30 September, 2007

Morocco: Through 'The View From Fez'

One blog that I enjoy very much regularly reading, is 'The View From Fez'. Not only because of my great liking and admiration for Morocco and Moroccans, 'The View From Fez' - unlike most blogs from the Middle East - is loaded with information. Useful and instructive information, on Morocco and on Fez in particular.
Currently, it has eight contributors who give a unique, objective insight and perspective on Morocco and life there - its: people, culture, traditions, music, languages, cuisines, politics, the arts, life style and much more. And very helpfully, they regularly give very useful information, advice and tips on Moroccan: real estate and property; and on travel there.

A few excerpts from 'The View From Fez':

Although Moroccan Arabic and French are the languages most people associate with Morocco - there are also the Berber languages (Tamazight) such as Tarifit, Tashelhit and Amazigh.

Fès has a long and proud history and the people consider themselves very different from the rest of the country. In many ways they are.

For hundreds of years the Berbers in the South Western part of Morocco in an area covering 700,000-800,000 hectares have let their goats climb the argan trees(Argania spinosa). These spiny evergreens produce a slightly larger than olive-sized fruit, the pits of which pass right through the goat’s digestive system and are collected by the Berbers. The pits are then split open and the three small kernels are ground to produce the aromatic oil.

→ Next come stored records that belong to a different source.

(** * Ridesharing matching: the optimisation models of the repository

    A shallow embedding of [src/ridesharing_optimization.py] (the module-level
    script) and of [src/src/ridesharing_optimization.py] (the class
    [RidesharingOptimizer]).

    Numbers are exact rationals ([Q]); Python exceptions are the constructors
    of [exn]; the external solver is described by its contract ([optimal]):
    the source asks nothing else of it. *)

From Stdlib Require Import String DecimalString.
From Stdlib Require Import List ZArith QArith Qminmax Qabs Lqa Lia Bool
  Permutation Arith Sorted.
Import ListNotations.
Open Scope Q_scope.

(** ** Exceptions and results *)

Inductive exn :=
| KeyError (name : string)
| IndexError
| ZeroDivisionError
| TypeError
| ValueError
| NameError.

Inductive result (A : Type) :=
| Ok (a : A)
| Raise (e : exn).
Arguments Ok {A} a.
Arguments Raise {A} e.

Definition bind {A B} (r : result A) (f : A -> result B) : result B :=
  match r with Ok a => f a | Raise e => Raise e end.

Notation "x <- r ;; k" := (bind r (fun x => k))
  (at level 61, r at next level, right associativity).
Notation "' p <- r ;; k" := (bind r (fun p => k))
  (at level 61, p pattern, r at next level, right associativity).

Fixpoint mapM {A B} (f : A -> result B) (l : list A) : result (list B) :=
  match l with
  | [] => Ok []
  | a :: l' => b <- f a ;; bs <- mapM f l' ;; Ok (b :: bs)
  end.

(** Python's [a / b] on numbers. *)
Definition py_div (a b : Q) : result Q :=
  if Qeq_bool b 0 then Raise ZeroDivisionError else Ok (a / b).

(** ** Data frames *)

Inductive cell :=
| CInt (z : Z)
| CFloat (q : Q)
| CStr (s : string).

(** A frame is a row count and its named columns, in order. *)
Record DataFrame := mkFrame {
  nrows : nat;
  cols : list (string * list cell)
}.

Fixpoint lookup_col (name : string) (cs : list (string * list cell))
  : option (list cell) :=
  match cs with
  | [] => None
  | (n, c) :: cs' => if String.eqb n name then Some c else lookup_col name cs'
  end.

(** [df[name]] *)
Definition getcol (df : DataFrame) (name : string) : result (list cell) :=
  match lookup_col name (cols df) with
  | Some c => Ok c
  | None => Raise (KeyError name)
  end.

Definition has_col (df : DataFrame) (name : string) : bool :=
  match lookup_col name (cols df) with Some _ => true | None => false end.

Definition column_names (df : DataFrame) : list string := map fst (cols df).

(** [df[name] = c]: replaces the column in place, or appends it. *)
Fixpoint set_col_in (name : string) (c : list cell)
  (cs : list (string * list cell)) : list (string * list cell) :=
  match cs with
  | [] => [(name, c)]
  | (n, c0) :: cs' =>
      if String.eqb n name then (n, c) :: cs' else (n, c0) :: set_col_in name c cs'
  end.

Definition setcol (df : DataFrame) (name : string) (c : list cell) : DataFrame :=
  mkFrame (nrows df) (set_col_in name c (cols df)).

(** [df.drop(columns=names)]: a name that is not a column is a [KeyError]. *)
Definition mem_string (s : string) (l : list string) : bool :=
  existsb (String.eqb s) l.

Definition drop_columns (df : DataFrame) (names : list string) : result DataFrame :=
  match find (fun n => negb (has_col df n)) names with
  | Some n => Raise (KeyError n)
  | None =>
      Ok (mkFrame (nrows df)
            (filter (fun nc => negb (mem_string (fst nc) names)) (cols df)))
  end.

(** [df[names]] with a list of names: the columns in the order asked. *)
Definition select_columns (df : DataFrame) (names : list string) : result DataFrame :=
  cs <- mapM (fun n => c <- getcol df n ;; Ok (n, c)) names ;;
  Ok (mkFrame (nrows df) cs).

(** Integer and numeric readings of a cell.  Announcement ids are integers
    (load_data compares them with 100000) and the coordinate and distance
    columns hold numbers; a cell of another kind is reported as TypeError. *)
Definition as_int (c : cell) : result Z :=
  match c with CInt z => Ok z | _ => Raise TypeError end.

Definition as_num (c : cell) : result Q :=
  match c with
  | CInt z => Ok (inject_Z z)
  | CFloat q => Ok q
  | CStr _ => Raise TypeError
  end.

Definition int_col (df : DataFrame) (name : string) : result (list Z) :=
  c <- getcol df name ;; mapM as_int c.

Definition num_col (df : DataFrame) (name : string) : result (list Q) :=
  c <- getcol df name ;; mapM as_num c.

(** [series.iloc[i]] *)
Definition iloc {A} (l : list A) (i : nat) : result A :=
  match nth_error l i with Some a => Ok a | None => Raise IndexError end.

(** [series.unique()]: first occurrences, in order. *)
Fixpoint unique (l : list Z) : list Z :=
  match l with
  | [] => []
  | z :: l' => z :: filter (fun y => negb (Z.eqb y z)) (unique l')
  end.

One of the wonderful things about travelling around Morocco is the variety of food. From coastal areas with great fish to inland with its olives, fruit and meats and everywhere there are spices.

One of the amazing things about living in Fès is that with only a few hours travel you can be in very different geographic conditions. From the coast at Essaouira to the Rif Mountains, to Ifrane and it's Swiss chalets and on over the High Atlas to the dunes.

Morocco is ruled by a monarchy, but its constitutional reforms and civil society stand in contrast to most Islamic states. Sufism, the mystical humanist face of Islam, is represented in Fez by the many brotherhoods active there. Embodied as it is in the tenor of daily life and high-level policy-making, the Moroccan Sufi spirit is akin to the voice of liberalism here—a force for moderation and inclusion.

Unions are very fashionable these days... Just ask Venezuelan President Hugo Chavez he's keen on a South American Union. Asia is organising itself and of course every country in Europe wants to be part of the European Union. So, what about the Maghreb Union? - Despite ringing appeals for unity, the North African nationsknown as the Maghreb - "the place where the sun seats" - seem to be drifting apart. Others have described it as "a paper camel".

Diversity characterizes Moroccan Islam. Women's fashions, for example, range from head scarves to miniskirts. According to a recent Pew Research Center global survey, 79 percent of Moroccans - compared with 11 percent of Jordanians and 43 percent of Pakistanis - believe violence against civilians in support of Islam is never justified.

If you have the good fortune to visit Fès, then don't waste the opportunity. Instead of staying in a large Western hotel, enjoy the real Medina by staying in a riad.

Moroccan recipe - Chicken with olives and preserved lemon Samir's M'qalli chicken with olives and preserved lemon

For sale - a slice of Moroccan heaven!


Moroccan food - An Indian perspective.


Morocco boasts a dozen micro-credit associations, which have granted 2 million micro credits amounting to $655 million (USD). One very positive outcome is that 75% of the beneficiaries are women, and the reimbursement rate reaches 99%.

For a long time the major interest in Moroccan property was from Spain and France. Now that is changing. According to many of the major players the Irish and English are rivaling the traditional markets.

Morocco - film studio to the world.


Casablanca Restaurant Guide

Stories of adventures in Moroccan taxis are common. Usually the involve missing handles for winding down windows or meters that either don't work or have a life of their own. Other stories are about the religious music being played very loud and the refusal of taxis to carry you if you have a bottle of wine in your bag.

Restaurants in Fez


The sweet smell of Fez in Spring


An exciting development today on the blogging front. A blog called A Moroccan Kitchen has started up and is run by two Moroccan women - one of whom had never touched a computer in her life until this morning. A few years ago this could neverhave happened and such a step forward is wonderful, not just for the two women, but as an example to their friends of how the internet can open up the world to them and them to the world.

Around 4,3 million tourists visited Morocco during the first seven months of 2007, that is a 10% rise compared with the same period of last year, according to figures released by the Department of Tourism.

'The View From Fez' not only has such interesting and informative posts, it has too - wonderful and beautifully taken photos to go with most posts. For any one interested in Morocco, Fez in particular, then 'The View From Fez' is a must read.